Why it matters: Understanding the limitations of AI benchmarks is crucial for startups developing AI tools to ensure their agents perform well in practical applications. This insight helps guide better iteration and improvement strategies in AI development.
Why this is here: This signal is recent, source-backed, and connected to activity readers are already following in Startup Funding.
Microsoft 365 Copilot Agent Playbook Livestream Series Launch
Microsoft has introduced a practical livestream series focused on building better declarative agents for Microsoft 365 Copilot. These agents integrate organizational knowledge and workflows directly into users' work processes.
Why it matters: As Microsoft 365 Copilot's agent capabilities expand, practical guidance is essential for developers to effectively extend its functionality. This series aims to help organizations leverage AI to enhance productivity by embedding tools and knowledge seamlessly into daily work.
What this means for you: Teams using AI at work may want to compare this against current productivity and review workflows.

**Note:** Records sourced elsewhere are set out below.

(** On a first range whose sections overlap, the value after the last one is
    the first one again and [range_intersection] never ends. *)
Lemma intersection_diverges (fuel : nat) (c2 : range) (r2 : list range) :
  range_intersection fuel (range_parse (Some (lit "1-2,1-2"))) (c2 :: r2) = None.
Proof.
  replace (range_parse _) with [Range 1 2 1 2; Range 1 2 1 2] by (by vm_compute).
  unfold range_intersection. cbn [range_next_value]. change (-1 <? 0) with true.
  cbv iota. change (r_start (Range 1 2 1 2)) with 1.
  assert (forall inter v, v = 1 \/ v = 2 ->
    intersection_loop fuel [Range 1 2 1 2; Range 1 2 1 2] (c2 :: r2) v inter = None)
    as H by (induction fuel as [|fuel IH]; [done|];
             intros inter v [-> | ->]; cbn [intersection_loop];
             [change (1 <? 0) with false|change (2 <? 0) with false]; cbv iota;
             apply IH; vm_compute; auto).
  apply H. by left.
Qed.

(** The entry count of a section is computed in [int] and overflows. *)
Lemma parse_count_overflow :
  parse_subjob_index (lit "1-2147483647:2") = Some ([], 1, 2147483647, 2, -1073741824).
Proof. by vm_compute. Qed.

End Range.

Why this is here: This signal is recent, source-backed, and connected to activity readers are already following in AI at Work.

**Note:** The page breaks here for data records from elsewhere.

Lemma fold_sub_exact (zs : list Z) (B z0 : Z) :
  Forall (fun z => 0 <= z <= B) zs -> 0 <= z0 -> z0 + B * Z.of_nat (length zs) < 2 ^ 53 ->
  fold_left dbl_sub (map dbl_of_Z zs) (dbl_of_Z (z0 + sum_Z zs)) = dbl_of_Z z0.
Proof.
  intros Hzs. revert z0. induction Hzs as [|z zs Hz Hzs IH]; intros z0 H0 Hb.
  - cbn. f_equal. lia.
  - cbn [length] in Hb. rewrite Nat2Z.inj_succ in Hb. cbn [map fold_left sum_Z fold_right].
    fold (sum_Z zs). pose proof (sum_Z_bounds zs B Hzs).
    rewrite dbl_sub_exact by (unfold exact; nia).
    replace (z0 + (z + sum_Z zs) - z) with (z0 + sum_Z zs) by lia. apply IH; nia.
Qed.

(** ** Division *)

Lemma loc_record (q : Z) (l : location) : loc_of_shr_record (shr_record_of_loc q l) = l /\ shr_m (shr_record_of_loc q l) = q.
Proof. by destruct l as [|[]]. Qed.

Lemma fexp_log2 (q e : Z) : 0 < q -> -1074 <= Z.log2 q + 1 + e - 53 ->
  fexp prec emax (Zdigits2 q + e) = Z.log2 q + 1 + e - 53.
Proof.
  intros Hq He. destruct q as [|q|]; [lia| |lia]. cbn [Zdigits2]. rewrite digits2_log2.
  unfold fexp, emin, prec, emax in *. lia.
Qed.

Lemma log2_between (q k : Z) : 0 <= k -> 2 ^ k <= q < 2 ^ (k + 1) -> Z.log2 q = k.
Proof. intros Hk Hq. apply Z.log2_unique; [done|]. by replace (Z.succ k) with (k + 1) by lia. Qed.

(** Dropping the last bit *)
Lemma shr_1_half (q : Z) (l : location) : 0 < q ->
  shr_m (shr_1 (shr_record_of_loc q l)) = q / 2 /\
  (Z.odd q = false ->
     loc_of_shr_record (shr_1 (shr_record_of_loc q l)) = loc_Exact \/
     loc_of_shr_record (shr_1 (shr_record_of_loc q l)) = loc_Inexact Lt).
Proof.
  intros Hq. destruct q as [|q|]; [lia| |lia]. rewrite <-Z.div2_div.
  destruct q, l as [|[]]; cbn; split; try done; auto.
Qed.

Lemma round_even_near (q : Z) (l : location) : round_nearest_even q l = q \/
  round_nearest_even q l = q + 1 /\ (l = loc_Inexact Eq \/ l = loc_Inexact Gt).
Proof. destruct l as [|[]]; cbn; auto. destruct (Z.even q); auto. Qed.

(** A mantissa of 53 bits, or one more, is put in its place. *)
Lemma normal_near (M e : Z) : 2 ^ 52 <= M <= 2 ^ 53 -> -1074 <= e <= 900 ->
  exists m e'', e <= e'' <= e + 1 /\ Zpos m * 2 ^ (e'' - e) = M /\
    (let '(mrs, e'') := shr_fexp prec emax M e loc_Exact in
     match shr_m mrs with
     | Z0 => S754_zero false
     | Zpos m => if Z.leb e'' (emax - prec) then S754_finite false m e'' else S754_infinity false
     | _ => S754_nan
     end) = S754_finite false m e''.
Proof.
  intros HM He. unfold shr_fexp. destruct (Z.eq_dec M (2 ^ 53)) as [->|Hne].
  - exists (Z.to_pos (2 ^ 52)), (e + 1). split; [lia|]. split; [replace (e + 1 - e) with 1 by lia; done|].
    rewrite fexp_log2 by (rewrite ?Z.log2_pow2; lia). rewrite Z.log2_pow2 by lia.
    replace (53 + 1 + e - 53 - e) with 1 by lia. cbn. unfold emax, prec.
    by rewrite (proj2 (Z.leb_le _ _)) by lia.
  - assert (Z.log2 M = 52) as Hl by (apply log2_between; lia).
    exists (Z.to_pos M), e. split; [lia|]. split; [rewrite Z.sub_diag, Z2Pos.id by lia; lia|].
    rewrite fexp_log2 by lia. rewrite Hl. replace (52 + 1 + e - 53 - e) with 0 by lia. cbn.
    destruct M as [|M|]; [lia| |lia]. unfold emax, prec. by rewrite (proj2 (Z.leb_le _ _)) by lia.
Qed.

(** Rounding a mantissa of 53 or 54 bits, in units of 1 or 2 *)
Lemma round_aux_near (q e : Z) (l : location) : 2 ^ 52 <= q < 2 ^ 54 -> -1074 <= e <= 800 ->
  exists u M m e'', (u = 1 /\ q < 2 ^ 53 \/ u = 2 /\ 2 ^ 53 <= q) /\
    binary_round_aux prec emax false q e l = S754_finite false m e'' /\
    e <= e'' <= e + 2 /\ Zpos m * 2 ^ (e'' - e) = M * u /\
    (M = q / u \/ M = q / u + 1 /\ (u = 1 -> l = loc_Inexact Eq \/ l = loc_Inexact Gt) /\ (u = 2 -> Z.odd q = true)).
Proof.
  intros Hq He. unfold binary_round_aux. unfold shr_fexp at 1. destruct (Z.lt_ge_cases q (2 ^ 53)) as [H|H].
  - assert (Z.log2 q = 52) as Hl by (apply log2_between; lia).
    rewrite fexp_log2, Hl by lia. replace (52 + 1 + e - 53 - e) with 0 by lia. cbn [shr].
    destruct (loc_record q l) as [-> ->].
    destruct (round_even_near q l) as [->|[-> Hloc]].
    + destruct (normal_near q e) as (m & e'' & H1 & H2 & ->); [lia|lia|].
      exists 1, q, m, e''. rewrite Z.div_1_r. split_and!; [by left|done|lia|lia|lia|by left].
    + destruct (normal_near (q + 1) e) as (m & e'' & H1 & H2 & ->); [lia|lia|].
      exists 1, (q + 1), m, e''. rewrite Z.div_1_r. split_and!; [by left|done|lia|lia|lia|right]. split_and!; done.
  - assert (Z.log2 q = 53) as Hl by (apply log2_between; lia).
    rewrite fexp_log2, Hl by lia. replace (53 + 1 + e - 53 - e) with 1 by lia. cbn [shr SpecFloat.iter_pos].
    destruct (shr_1_half q l) as [-> Hodd]; [lia|].
    assert (2 ^ 52 <= q / 2 < 2 ^ 53) as Hh.
    { split; [apply Z.div_le_lower_bound; lia|apply Z.div_lt_upper_bound; lia]. }
    destruct (round_even_near (q / 2) (loc_of_shr_record (shr_1 (shr_record_of_loc q l)))) as [->|[-> Hloc]].
    + destruct (normal_near (q / 2) (e + 1)) as (m & e'' & H1 & H2 & ->); [lia|lia|].
      exists 2, (q / 2), m, e''. split_and!; [by right|done|lia|lia| |by left].
      rewrite <-H2. replace (e'' - e) with (Z.succ (e'' - (e + 1))) by lia. rewrite Z.pow_succ_r by lia. lia.
    + destruct (normal_near (q / 2 + 1) (e + 1)) as (m & e'' & H1 & H2 & ->); [lia|lia|].
      exists 2, (q / 2 + 1), m, e''. split_and!; [by right|done|lia|lia| |right].
      { rewrite <-H2. replace (e'' - e) with (Z.succ (e'' - (e + 1))) by lia. rewrite Z.pow_succ_r by lia. lia. }
      split_and!; [done|lia|]. intros _. destruct (Z.odd q) eqn:Eo; [done|].
      destruct (Hodd eq_refl) as [E|E]; rewrite E in Hloc; by destruct Hloc.
Qed.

Building Effective Agent Experience (AX) Evaluations
Microsoft's final article in a series on Agent Experience (AX) discusses how to create evaluations that accurately measure AI coding agents' performance and improve their integration with technology. It covers control factors in the agent stack and methods to assess and iterate on extensions.

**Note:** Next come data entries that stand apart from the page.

Fixpoint parse_loop (fuel : nat) (str ntoken : cstring) (resc : option cstring) (ctx : C)
    (addfunc : option addfunc_t) : option (C * Z) :=
  match fuel with
  | O => None
  | S fuel' =>
      match parse_comma_string_r (Some ntoken) with
      | None => Some (ctx, 0)
      | Some (tok, pcs, ntoken) =>
          match entlim_parse_one tok with
          | ParseErr rc =>
              Some (ctx, Z.of_nat (length pcs) - Z.of_nat (length str) + rc)
          | ParseOk etype ett entity val =>
              match addfunc with
              | None => parse_loop fuel' str ntoken resc ctx addfunc
              | Some f =>
                  match f ctx etype ett entity resc val with
                  | None => None
                  | Some (ctx, rc) =>
                      if negb (rc =? 0) then Some (ctx, rc)
                      else parse_loop fuel' str ntoken resc ctx addfunc
                  end
              end
          end
      end
  end.

(** Every round consumes a character, so the length is fuel enough. *)
Definition entlim_parse (str : option cstring) (resc : option cstring) (ctx : C)
    (addfunc : option addfunc_t) : option (C * Z) :=
  match str with
  | None => Some (ctx, 0)
  | Some str => parse_loop (S (length str)) str str resc ctx addfunc
  end.

End Parse.
Arguments addfunc_t : clear implicits.

(** ** The printed form is parsed back *)

Record entry := Entry { e_kt : lim_keytypes; e_name : cstring; e_val : cstring }.

Definition print_entry (e : entry) : cstring :=
  "["%char :: kt_letter (e_kt e) :: ":"%char :: e_name e ++ "="%char :: e_val e ++ ["]"%char].

(** The entries joined by commas, a blank after each comma *)
Fixpoint print_entries (es : list entry) : cstring :=
  match es with
  | [] => []
  | [e] => print_entry e
  | e :: es => print_entry e ++ ","%char :: " "%char :: print_entries es
  end.

Definition name_char (c : ascii) : bool :=
  negb (isspace c) && negb (is_char c "="%char) && negb (is_char c "'"%char) &&
  negb (existsb (is_char c) ETLIM_INVALIDCHAR).

Definition val_char (c : ascii) : bool :=
  negb (isspace c) && negb (is_char c "]"%char) && negb (is_char c ","%char).

(** An entry whose name is a valid one without white space, equal sign or
    quote, and whose value is a word *)
Definition entry_ok (e : entry) : bool :=
  forallb name_char (e_name e) && negb (bool_decide (e_name e = [])) &&
  (etlim_validate_name (e_kt e) (e_name e) =? 0) &&
  forallb val_char (e_val e) && negb (bool_decide (e_val e = [])) &&
  negb (is_char (deref (e_val e)) "-"%char).

Lemma name_char_facts (c : ascii) :
  name_char c = true ->
  isspace c = false /\ is_char c "="%char = false /\ is_char c "]"%char = false /\
  is_char c "'"%char = false /\ is_char c "034"%char = false /\ is_char c ","%char = false.
Proof.
  unfold name_char, ETLIM_INVALIDCHAR. cbn [existsb]. rewrite !andb_true_iff, !negb_true_iff.
  rewrite !orb_false_iff. tauto.
Qed.

Lemma val_char_facts (c : ascii) :
  val_char c = true -> isspace c = false /\ is_char c "]"%char = false /\ is_char c ","%char = false.
Proof. unfold val_char. rewrite !andb_true_iff, !negb_true_iff. tauto. Qed.

Lemma scan_name_stop (s r : cstring) :
  forallb name_char s = true -> scan_name (s ++ "="%char :: r) false = inr (s, "="%char :: r).
Proof.
  induction s as [|c s IH]; [done|]. intros Hf. cbn [forallb] in Hf.
  apply andb_true_iff in Hf as [Hc Hs]. apply name_char_facts in Hc as (Hsp & Heq & Hbr & _).
  cbn [app scan_name]. by rewrite Heq, Hbr, Hsp, IH.
Qed.

Lemma span_value_stop (s r : cstring) :
  forallb val_char s = true -> span_value (s ++ "]"%char :: r) = (s, "]"%char :: r).
Proof.
  induction s as [|c s IH]; [done|]. intros Hf. cbn [forallb] in Hf.
  apply andb_true_iff in Hf as [Hc Hs]. apply val_char_facts in Hc as (Hsp & Hbr & _).
  cbn [app span_value]. by rewrite Hbr, Hsp, IH.
Qed.

Lemma etype_of_letter (kt : lim_keytypes) : etype_of (kt_letter kt) = Some kt.
Proof. by destruct kt. Qed.

Lemma isspace_letter (kt : lim_keytypes) : isspace (kt_letter kt) = false.
Proof. by destruct kt. Qed.

Lemma parse_one_print (e : entry) :
  entry_ok e = true ->
  entlim_parse_one (print_entry e)
  = ParseOk (e_kt e) (kt_letter (e_kt e) :: ":"%char :: e_name e) (e_name e) (Some (e_val e)).
Proof.
  unfold entry_ok. rewrite !andb_true_iff, !negb_true_iff, !bool_decide_eq_false.
  intros [[[[[Hn Hne] Hv] Hval] Hvne] Hminus]. apply Z.eqb_eq in Hv.
  destruct e as [kt [|n name] [|v val]]; cbn [e_kt e_name e_val] in *; try done.
  cbn [forallb] in Hn, Hval. apply andb_true_iff in Hn as [Hn Hname].
  apply andb_true_iff in Hval as [Hvc Hvals].
  apply name_char_facts in Hn as (Hsp & Heq & Hbr & Hq & Hdq & _).
  apply val_char_facts in Hvc as (Hvsp & Hvbr & _). cbn [deref] in Hminus.
  unfold entlim_parse_one, print_entry. cbn [e_kt e_name e_val skip_space].
  change (isspace "["%char) with false. cbn [deref]. rewrite is_char_refl. cbn [negb tl skip_space].
  rewrite isspace_letter. cbn [deref]. rewrite etype_of_letter. cbn [tl deref].
  rewrite is_char_refl. cbn [negb tl app]. rewrite Hsp, Hdq, Hq. cbn [orb].
  rewrite scan_name_stop by done. unfold parse_value. cbn [deref].
  change (is_char "="%char "]"%char) with false. rewrite Hv. cbn [Z.eqb app skip_space].
  rewrite Hvsp, Hminus. rewrite span_value_stop by done. cbn [skip_space].
  change (isspace "]"%char) with false. cbn [deref]. by rewrite is_char_refl.
Qed.

(** No character of a printed entry ends a token. *)
Definition tok_char (c : ascii) : bool := negb (is_char c ","%char) && negb (is_char c "010"%char).

Lemma not_space_newline (c : ascii) : isspace c = false -> is_char c "010"%char = false.
Proof. intros Hc. apply bool_decide_eq_false. intros ->. done. Qed.

Lemma forallb_impl_tok (p q : ascii -> bool) (s : cstring) :
  (forall c, p c = true -> q c = true) -> forallb p s = true -> forallb q s = true.
Proof.
  intros Hpq. induction s as [|c s IH]; [done|]. cbn. rewrite !andb_true_iff. intuition.
Qed.

Lemma print_tok (e : entry) : entry_ok e = true -> forallb tok_char (print_entry e) = true.
Proof.
  unfold entry_ok. rewrite !andb_true_iff. intros [[[[[Hn _] _] Hval] _] _].
  unfold print_entry. cbn [forallb].
  assert (tok_char (kt_letter (e_kt e)) = true) as -> by (by destruct (e_kt e)).
  change (tok_char "["%char) with true. change (tok_char ":"%char) with true. cbn [andb].
  rewrite forallb_app. cbn [forallb]. change (tok_char "="%char) with true. cbn [andb].
  rewrite forallb_app. cbn [forallb]. change (tok_char "]"%char) with true. rewrite !andb_true_r.
  apply andb_true_iff. split; eapply forallb_impl_tok; [|done|..|done];
    intros c Hc; unfold tok_char.
  - apply name_char_facts in Hc as (Hs & _ & _ & _ & _ & ->). by rewrite not_space_newline.
  - apply val_char_facts in Hc as (Hs & _ & ->). by rewrite not_space_newline.
Qed.

Lemma span_comma_tok (t r : cstring) :
  forallb tok_char t = true -> r = [] \/ (exists r', r = ","%char :: r') ->
  span_comma (t ++ r) = (t, r).
Proof.
  intros Ht Hr. induction t as [|c t IH]; cbn [app].
  - destruct Hr as [->|[r' ->]]; done.
  - cbn [forallb] in Ht. apply andb_true_iff in Ht as [Hc Ht].
    unfold tok_char in Hc. apply andb_true_iff in Hc as [Hc Hn].
    apply negb_true_iff in Hc, Hn. cbn [span_comma]. rewrite Hc, Hn. cbn [orb]. by rewrite IH.
Qed.

Lemma strip_trailing_snoc (s : cstring) (c : ascii) :
  isspace c = false -> strip_trailing (s ++ [c]) = s ++ [c].
Proof.
  intros Hc. induction s as [|d s IH]; cbn [app strip_trailing]; [by rewrite Hc|].
  rewrite IH. by destruct s.
Qed.

Lemma print_entry_snoc (e : entry) : exists s, print_entry e = s ++ ["]"%char].
Proof.
  unfold print_entry. eexists ("["%char :: kt_letter (e_kt e) :: ":"%char :: e_name e ++ "="%char :: e_val e).
  cbn [app]. by rewrite <-app_assoc.
Qed.

(** The first token of a printed list, with the blank after a comma before it *)
Lemma comma_print (e : entry) (es : list entry) (blank : cstring) :
  entry_ok e = true -> blank = [] \/ blank = [" "%char] ->
  parse_comma_string_r (Some (blank ++ print_entries (e :: es)))
  = Some (print_entry e, print_entries (e :: es),
          match es with [] => [] | _ => " "%char :: print_entries es end).
Proof.
  intros He Hb. pose proof (print_tok e He) as Htok.
  assert (skip_blanks (blank ++ print_entries (e :: es)) = print_entries (e :: es)) as Hskip.
  { destruct Hb as [->| ->]; destruct es; done. }
  unfold parse_comma_string_r. rewrite Hskip.
  destruct (blank ++ print_entries (e :: es)) eqn:E.
  { apply app_eq_nil in E as [_ E]. by destruct es. }
  destruct (print_entry_snoc e) as [s Hs].
  assert (strip_trailing (print_entry e) = print_entry e) as Hst
    by (rewrite Hs; by apply strip_trailing_snoc).
  destruct es as [|e' es]; cbn [print_entries].
  - rewrite <-(app_nil_r (print_entry e)) at 1. rewrite span_comma_tok by auto. by rewrite Hst.
  - rewrite span_comma_tok by eauto. by rewrite Hst.
Qed.

(** What the callback is called with, in order, until it reports an error *)
Fixpoint add_entries {C : Type} (f : addfunc_t C) (resc : option cstring) (ctx : C)
    (es : list entry) : option (C * Z) :=
  match es with
  | [] => Some (ctx, 0)
  | e :: es =>
      match f ctx (e_kt e) (kt_letter (e_kt e) :: ":"%char :: e_name e) (e_name e) resc
              (Some (e_val e)) with
      | None => None
      | Some (ctx, rc) => if negb (rc =? 0) then Some (ctx, rc) else add_entries f resc ctx es
      end
  end.

Lemma parse_loop_print {C : Type} (f : addfunc_t C) (resc : option cstring) (str : cstring)
    (es : list entry) : forall (fuel : nat) (blank : cstring) (ctx : C),
  es <> [] -> forallb entry_ok es = true -> blank = [] \/ blank = [" "%char] ->
  (length es < fuel)%nat ->
  parse_loop fuel str (blank ++ print_entries es) resc ctx (Some f) = add_entries f resc ctx es.
Proof.
  induction es as [|e es IH]; [done|]. intros [|fuel] blank ctx _ Hok Hb Hf; cbn [length] in Hf; [lia|].
  cbn [forallb] in Hok. apply andb_true_iff in Hok as [He Hes].
  cbn [parse_loop]. rewrite comma_print, parse_one_print by done. cbn [add_entries].
  destruct (f _ _ _ _ _ _) as [[ctx' rc]|]; [|done]. destruct (negb (rc =? 0)); [done|].
  destruct es as [|e' es].
  - destruct fuel; [lia|done].
  - apply (IH fuel [" "%char]); auto. lia.
Qed.

Lemma print_entries_length (es : list entry) : (length es <= length (print_entries es))%nat.
Proof.
  induction es as [|e [|e' es] IH]; cbn [print_entries length] in *;
    [lia|unfold print_entry; cbn; lia|].
  rewrite length_app. cbn [length] in *. lia.
Qed.

(** Parsing what [print_entries] prints *)
Lemma parse_print_eq {C : Type} (f : addfunc_t C) (resc : option cstring) (ctx : C)
    (es : list entry) :
  forallb entry_ok es = true ->
  entlim_parse (Some (print_entries es)) resc ctx (Some f) = add_entries f resc ctx es.
Proof.
  intros Hok. unfold entlim_parse. destruct (decide (es = [])) as [->|Hne]; [done|].
  pose proof (print_entries_length es).
  apply (parse_loop_print f resc (print_entries es) es _ []); auto. lia.
Qed.

(** C39. Parsing the printed form of a list of well-formed entity limits calls the
    callback once per limit, in order, with its type, entity and value, and
    stops at the first error the callback reports. *)
Theorem parse_print {C : Type} (f : addfunc_t C) (resc : option cstring) (ctx : C)
    (es : list entry) :
  forallb entry_ok es = true ->
  entlim_parse (Some (print_entries es)) resc ctx (Some f) = add_entries f resc ctx es.
Proof. apply parse_print_eq. Qed.

Definition sample_entries : list entry :=
  [Entry LIM_USER (lit "bob") (lit "4"); Entry LIM_OVERALL (lit "PBS_ALL") (lit "10")].

Lemma parse_print_witness :
  print_entries sample_entries = lit "[u:bob=4], [o:PBS_ALL=10]" /\
  entlim_parse (Some (print_entries sample_entries)) None [] (Some
    (fun ctx kt _ name _ val => Some (ctx ++ [(kt, name, val)], 0)))
  = add_entries (fun ctx kt _ name _ val => Some (ctx ++ [(kt, name, val)], 0)) None []
      sample_entries.
Proof. split; [vm_compute; reflexivity|]. apply parse_print. vm_compute. reflexivity. Defined.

Why it matters: Effective AX evaluations help developers ensure AI coding agents work correctly and efficiently with their systems, improving reliability and user experience. This guidance supports better AI tool development and deployment.
Why this is here: This signal is recent, source-backed, and connected to activity readers are already following in Startup Funding.
Understanding Hidden Variables in AI Agent Evaluation
This article, part of a series on Agent Experience (AX), explores factors influencing the performance of AI coding agents and how to measure the impact of extensions. It provides guidance on iterating toward better outcomes in AI agent integration.
Why it matters: Knowing what affects AI agent performance helps developers optimize their technology stacks and improve coding agent reliability. This insight is crucial for advancing AI-assisted development workflows.
Why this is here: This signal is recent, source-backed, and connected to activity readers are already following in Startup Funding.